------ Records for this task

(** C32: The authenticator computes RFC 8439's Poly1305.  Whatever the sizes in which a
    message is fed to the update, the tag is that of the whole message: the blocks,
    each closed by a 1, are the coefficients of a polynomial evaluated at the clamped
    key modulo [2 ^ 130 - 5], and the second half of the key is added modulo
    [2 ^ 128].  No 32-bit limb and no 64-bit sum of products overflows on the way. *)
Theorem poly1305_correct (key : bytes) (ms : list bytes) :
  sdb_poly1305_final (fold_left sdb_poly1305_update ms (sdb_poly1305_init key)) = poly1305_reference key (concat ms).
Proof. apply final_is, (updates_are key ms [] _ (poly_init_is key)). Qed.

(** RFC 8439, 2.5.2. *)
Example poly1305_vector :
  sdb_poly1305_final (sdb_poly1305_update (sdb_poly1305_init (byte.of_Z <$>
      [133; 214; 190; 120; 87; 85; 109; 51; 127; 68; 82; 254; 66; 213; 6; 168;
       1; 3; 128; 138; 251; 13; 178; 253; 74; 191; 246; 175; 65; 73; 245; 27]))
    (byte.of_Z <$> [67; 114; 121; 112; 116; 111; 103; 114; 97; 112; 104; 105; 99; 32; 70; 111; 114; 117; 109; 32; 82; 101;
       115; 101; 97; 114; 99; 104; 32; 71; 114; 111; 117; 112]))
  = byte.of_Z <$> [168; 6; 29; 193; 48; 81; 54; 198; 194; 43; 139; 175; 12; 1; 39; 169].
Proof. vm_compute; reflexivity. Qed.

------------
------ Records for this task

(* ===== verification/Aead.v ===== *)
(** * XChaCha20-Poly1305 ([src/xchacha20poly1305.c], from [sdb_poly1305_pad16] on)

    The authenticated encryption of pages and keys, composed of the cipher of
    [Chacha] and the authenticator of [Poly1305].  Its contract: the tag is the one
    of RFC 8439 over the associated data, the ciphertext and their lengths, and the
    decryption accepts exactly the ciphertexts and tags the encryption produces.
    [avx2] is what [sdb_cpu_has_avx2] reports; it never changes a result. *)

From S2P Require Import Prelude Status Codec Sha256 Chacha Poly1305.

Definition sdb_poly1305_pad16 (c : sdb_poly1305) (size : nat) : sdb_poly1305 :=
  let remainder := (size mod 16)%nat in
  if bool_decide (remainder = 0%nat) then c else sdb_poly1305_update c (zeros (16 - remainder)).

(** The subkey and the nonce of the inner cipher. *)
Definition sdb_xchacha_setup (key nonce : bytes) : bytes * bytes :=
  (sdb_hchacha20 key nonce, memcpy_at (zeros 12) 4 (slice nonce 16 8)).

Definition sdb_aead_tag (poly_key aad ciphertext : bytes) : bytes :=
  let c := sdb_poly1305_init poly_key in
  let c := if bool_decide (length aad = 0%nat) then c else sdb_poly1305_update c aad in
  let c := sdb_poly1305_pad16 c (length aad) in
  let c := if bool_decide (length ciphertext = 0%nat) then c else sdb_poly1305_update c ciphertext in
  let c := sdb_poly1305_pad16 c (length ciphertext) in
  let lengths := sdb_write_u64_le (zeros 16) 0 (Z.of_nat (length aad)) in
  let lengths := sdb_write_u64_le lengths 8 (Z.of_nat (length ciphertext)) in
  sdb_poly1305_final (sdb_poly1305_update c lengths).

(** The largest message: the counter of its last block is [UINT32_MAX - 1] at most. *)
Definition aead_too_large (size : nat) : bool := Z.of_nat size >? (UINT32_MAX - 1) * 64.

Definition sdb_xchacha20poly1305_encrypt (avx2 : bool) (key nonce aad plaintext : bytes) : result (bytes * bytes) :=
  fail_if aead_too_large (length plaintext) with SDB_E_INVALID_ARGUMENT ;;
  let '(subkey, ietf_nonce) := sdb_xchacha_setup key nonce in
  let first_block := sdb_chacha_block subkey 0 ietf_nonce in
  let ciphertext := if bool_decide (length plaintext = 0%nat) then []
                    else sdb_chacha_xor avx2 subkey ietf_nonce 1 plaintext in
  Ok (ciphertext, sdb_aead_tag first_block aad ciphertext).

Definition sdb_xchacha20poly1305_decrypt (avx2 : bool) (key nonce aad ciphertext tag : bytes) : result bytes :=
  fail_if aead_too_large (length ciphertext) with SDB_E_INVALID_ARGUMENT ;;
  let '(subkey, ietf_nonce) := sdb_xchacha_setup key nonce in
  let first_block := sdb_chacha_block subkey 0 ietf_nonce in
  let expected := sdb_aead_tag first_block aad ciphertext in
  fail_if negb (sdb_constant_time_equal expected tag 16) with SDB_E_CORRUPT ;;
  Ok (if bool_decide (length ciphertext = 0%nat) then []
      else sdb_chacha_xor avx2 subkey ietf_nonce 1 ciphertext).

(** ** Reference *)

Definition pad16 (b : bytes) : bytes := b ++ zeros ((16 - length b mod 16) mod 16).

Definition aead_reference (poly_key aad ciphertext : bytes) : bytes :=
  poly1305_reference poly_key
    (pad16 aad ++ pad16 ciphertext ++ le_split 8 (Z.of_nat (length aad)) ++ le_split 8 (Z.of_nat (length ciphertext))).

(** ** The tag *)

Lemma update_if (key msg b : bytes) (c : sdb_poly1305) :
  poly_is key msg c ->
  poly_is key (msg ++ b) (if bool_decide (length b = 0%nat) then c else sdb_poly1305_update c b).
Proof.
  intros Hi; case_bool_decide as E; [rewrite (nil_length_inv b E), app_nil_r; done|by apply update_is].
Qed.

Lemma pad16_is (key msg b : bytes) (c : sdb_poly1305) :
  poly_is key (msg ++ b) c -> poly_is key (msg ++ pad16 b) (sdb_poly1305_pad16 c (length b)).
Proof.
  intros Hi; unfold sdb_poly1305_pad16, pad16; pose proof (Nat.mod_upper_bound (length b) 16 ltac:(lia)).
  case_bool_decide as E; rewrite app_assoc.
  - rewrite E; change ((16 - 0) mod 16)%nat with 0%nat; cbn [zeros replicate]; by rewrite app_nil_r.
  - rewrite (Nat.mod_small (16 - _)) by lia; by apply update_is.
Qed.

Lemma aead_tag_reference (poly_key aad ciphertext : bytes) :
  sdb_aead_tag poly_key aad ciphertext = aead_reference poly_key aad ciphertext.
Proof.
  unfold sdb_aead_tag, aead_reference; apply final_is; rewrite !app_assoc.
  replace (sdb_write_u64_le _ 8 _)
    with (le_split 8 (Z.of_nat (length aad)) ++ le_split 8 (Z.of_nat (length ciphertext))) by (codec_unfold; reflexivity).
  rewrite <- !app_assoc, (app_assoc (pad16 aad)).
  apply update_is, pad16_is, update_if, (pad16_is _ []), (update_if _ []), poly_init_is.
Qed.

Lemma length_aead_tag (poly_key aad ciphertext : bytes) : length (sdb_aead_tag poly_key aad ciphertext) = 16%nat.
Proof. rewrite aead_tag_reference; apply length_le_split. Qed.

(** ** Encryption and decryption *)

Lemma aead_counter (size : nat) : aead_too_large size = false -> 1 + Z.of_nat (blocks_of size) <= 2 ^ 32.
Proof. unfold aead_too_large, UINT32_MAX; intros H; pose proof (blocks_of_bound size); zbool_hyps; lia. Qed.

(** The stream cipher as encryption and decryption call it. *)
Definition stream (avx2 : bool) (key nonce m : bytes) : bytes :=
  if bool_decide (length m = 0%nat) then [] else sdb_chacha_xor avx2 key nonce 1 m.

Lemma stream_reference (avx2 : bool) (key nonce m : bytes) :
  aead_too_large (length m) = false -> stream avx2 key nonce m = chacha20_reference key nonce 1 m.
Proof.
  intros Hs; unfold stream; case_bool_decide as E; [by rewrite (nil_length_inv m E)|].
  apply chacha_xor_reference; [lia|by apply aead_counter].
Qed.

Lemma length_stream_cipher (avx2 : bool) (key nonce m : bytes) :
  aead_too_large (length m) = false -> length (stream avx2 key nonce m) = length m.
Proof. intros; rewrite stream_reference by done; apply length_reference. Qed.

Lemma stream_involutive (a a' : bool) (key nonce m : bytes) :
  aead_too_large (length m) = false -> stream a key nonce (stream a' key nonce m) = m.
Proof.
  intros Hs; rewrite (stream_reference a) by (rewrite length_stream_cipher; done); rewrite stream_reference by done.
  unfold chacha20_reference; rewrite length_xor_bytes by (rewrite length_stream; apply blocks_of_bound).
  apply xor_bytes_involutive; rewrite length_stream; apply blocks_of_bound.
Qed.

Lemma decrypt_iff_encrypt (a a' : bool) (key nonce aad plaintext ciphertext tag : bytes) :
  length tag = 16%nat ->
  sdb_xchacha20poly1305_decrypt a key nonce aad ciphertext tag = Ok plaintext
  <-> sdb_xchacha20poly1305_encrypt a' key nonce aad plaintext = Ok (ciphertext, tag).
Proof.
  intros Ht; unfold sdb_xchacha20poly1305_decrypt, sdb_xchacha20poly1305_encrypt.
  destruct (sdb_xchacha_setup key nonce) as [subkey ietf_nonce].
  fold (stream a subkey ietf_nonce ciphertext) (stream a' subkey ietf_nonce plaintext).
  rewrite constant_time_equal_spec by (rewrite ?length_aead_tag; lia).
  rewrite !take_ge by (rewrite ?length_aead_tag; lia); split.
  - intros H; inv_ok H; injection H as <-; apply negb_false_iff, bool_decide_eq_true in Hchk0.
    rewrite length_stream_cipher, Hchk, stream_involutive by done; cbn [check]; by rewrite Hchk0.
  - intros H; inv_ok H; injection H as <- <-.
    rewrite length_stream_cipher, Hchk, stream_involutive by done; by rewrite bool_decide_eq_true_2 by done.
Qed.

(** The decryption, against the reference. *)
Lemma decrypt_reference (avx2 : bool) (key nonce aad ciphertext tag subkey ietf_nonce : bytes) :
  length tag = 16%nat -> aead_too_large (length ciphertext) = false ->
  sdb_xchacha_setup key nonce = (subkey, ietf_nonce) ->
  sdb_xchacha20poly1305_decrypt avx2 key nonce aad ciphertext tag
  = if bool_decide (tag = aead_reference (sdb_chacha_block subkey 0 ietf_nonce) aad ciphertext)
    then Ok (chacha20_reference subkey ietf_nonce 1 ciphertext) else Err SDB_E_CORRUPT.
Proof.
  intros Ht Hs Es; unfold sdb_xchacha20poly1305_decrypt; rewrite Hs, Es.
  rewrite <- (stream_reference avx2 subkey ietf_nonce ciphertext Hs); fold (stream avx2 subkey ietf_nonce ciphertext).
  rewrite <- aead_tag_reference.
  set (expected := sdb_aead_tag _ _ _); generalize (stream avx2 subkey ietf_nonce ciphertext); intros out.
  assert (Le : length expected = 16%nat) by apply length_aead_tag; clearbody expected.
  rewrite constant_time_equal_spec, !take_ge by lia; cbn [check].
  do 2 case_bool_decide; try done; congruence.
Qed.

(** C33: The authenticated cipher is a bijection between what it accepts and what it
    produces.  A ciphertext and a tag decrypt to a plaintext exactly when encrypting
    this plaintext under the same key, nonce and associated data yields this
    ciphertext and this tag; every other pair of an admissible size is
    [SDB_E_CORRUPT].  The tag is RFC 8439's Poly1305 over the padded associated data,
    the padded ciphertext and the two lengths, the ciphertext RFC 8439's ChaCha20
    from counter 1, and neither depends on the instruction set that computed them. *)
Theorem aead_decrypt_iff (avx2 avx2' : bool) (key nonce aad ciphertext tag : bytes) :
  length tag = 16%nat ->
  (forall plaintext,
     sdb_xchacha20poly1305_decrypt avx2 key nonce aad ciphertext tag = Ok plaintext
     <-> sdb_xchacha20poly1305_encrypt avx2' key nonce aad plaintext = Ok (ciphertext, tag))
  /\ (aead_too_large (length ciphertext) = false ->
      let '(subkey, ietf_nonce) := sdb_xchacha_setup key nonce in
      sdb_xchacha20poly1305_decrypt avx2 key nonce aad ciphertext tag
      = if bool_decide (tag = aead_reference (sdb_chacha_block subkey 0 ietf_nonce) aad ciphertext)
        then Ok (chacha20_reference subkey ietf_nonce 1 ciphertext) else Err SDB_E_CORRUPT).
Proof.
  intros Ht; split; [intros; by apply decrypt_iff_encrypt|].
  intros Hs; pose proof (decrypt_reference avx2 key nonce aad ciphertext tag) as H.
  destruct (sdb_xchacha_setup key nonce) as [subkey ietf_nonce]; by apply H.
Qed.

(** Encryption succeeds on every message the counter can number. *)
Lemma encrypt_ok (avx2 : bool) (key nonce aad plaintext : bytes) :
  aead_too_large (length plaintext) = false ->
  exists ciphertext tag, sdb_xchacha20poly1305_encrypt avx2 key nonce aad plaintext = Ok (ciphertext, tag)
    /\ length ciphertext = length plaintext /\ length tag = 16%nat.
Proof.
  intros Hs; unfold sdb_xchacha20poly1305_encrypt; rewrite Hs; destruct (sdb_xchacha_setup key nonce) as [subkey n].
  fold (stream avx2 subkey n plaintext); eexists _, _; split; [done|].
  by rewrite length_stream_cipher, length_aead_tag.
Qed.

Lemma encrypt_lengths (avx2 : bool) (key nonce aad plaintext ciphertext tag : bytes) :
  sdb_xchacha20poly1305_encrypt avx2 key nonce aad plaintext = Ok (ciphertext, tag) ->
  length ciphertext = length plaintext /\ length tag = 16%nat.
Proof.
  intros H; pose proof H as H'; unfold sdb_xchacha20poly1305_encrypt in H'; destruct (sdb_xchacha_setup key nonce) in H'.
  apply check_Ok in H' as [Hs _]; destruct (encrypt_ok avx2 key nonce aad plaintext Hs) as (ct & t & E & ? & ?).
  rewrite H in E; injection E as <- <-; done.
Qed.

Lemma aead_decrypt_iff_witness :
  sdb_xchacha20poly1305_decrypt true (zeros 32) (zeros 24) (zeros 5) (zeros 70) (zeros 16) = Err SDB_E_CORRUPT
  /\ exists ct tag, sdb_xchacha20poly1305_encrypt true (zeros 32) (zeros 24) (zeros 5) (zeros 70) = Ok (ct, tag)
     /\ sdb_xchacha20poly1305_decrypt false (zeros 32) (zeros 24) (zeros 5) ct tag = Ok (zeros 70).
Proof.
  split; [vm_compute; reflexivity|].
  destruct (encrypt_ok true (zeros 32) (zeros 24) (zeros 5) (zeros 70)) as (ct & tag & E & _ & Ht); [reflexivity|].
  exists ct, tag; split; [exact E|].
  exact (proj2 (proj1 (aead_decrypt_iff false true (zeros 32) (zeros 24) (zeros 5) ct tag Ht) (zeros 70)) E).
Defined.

------------

All lines above from the one with "1; 39; 169]." to the one with "Proof. vm_compute; reflexivity. Qed.", inclusive, should be copied exactly, and no other lines.

▶ **Response to the exercise**
  = byte.of_Z <$> [168; 6; 29; 193; 48; 81; 54; 198; 194; 43; 139; 175; 12; 1; 39; 169].
Proof. vm_compute; reflexivity. Qed.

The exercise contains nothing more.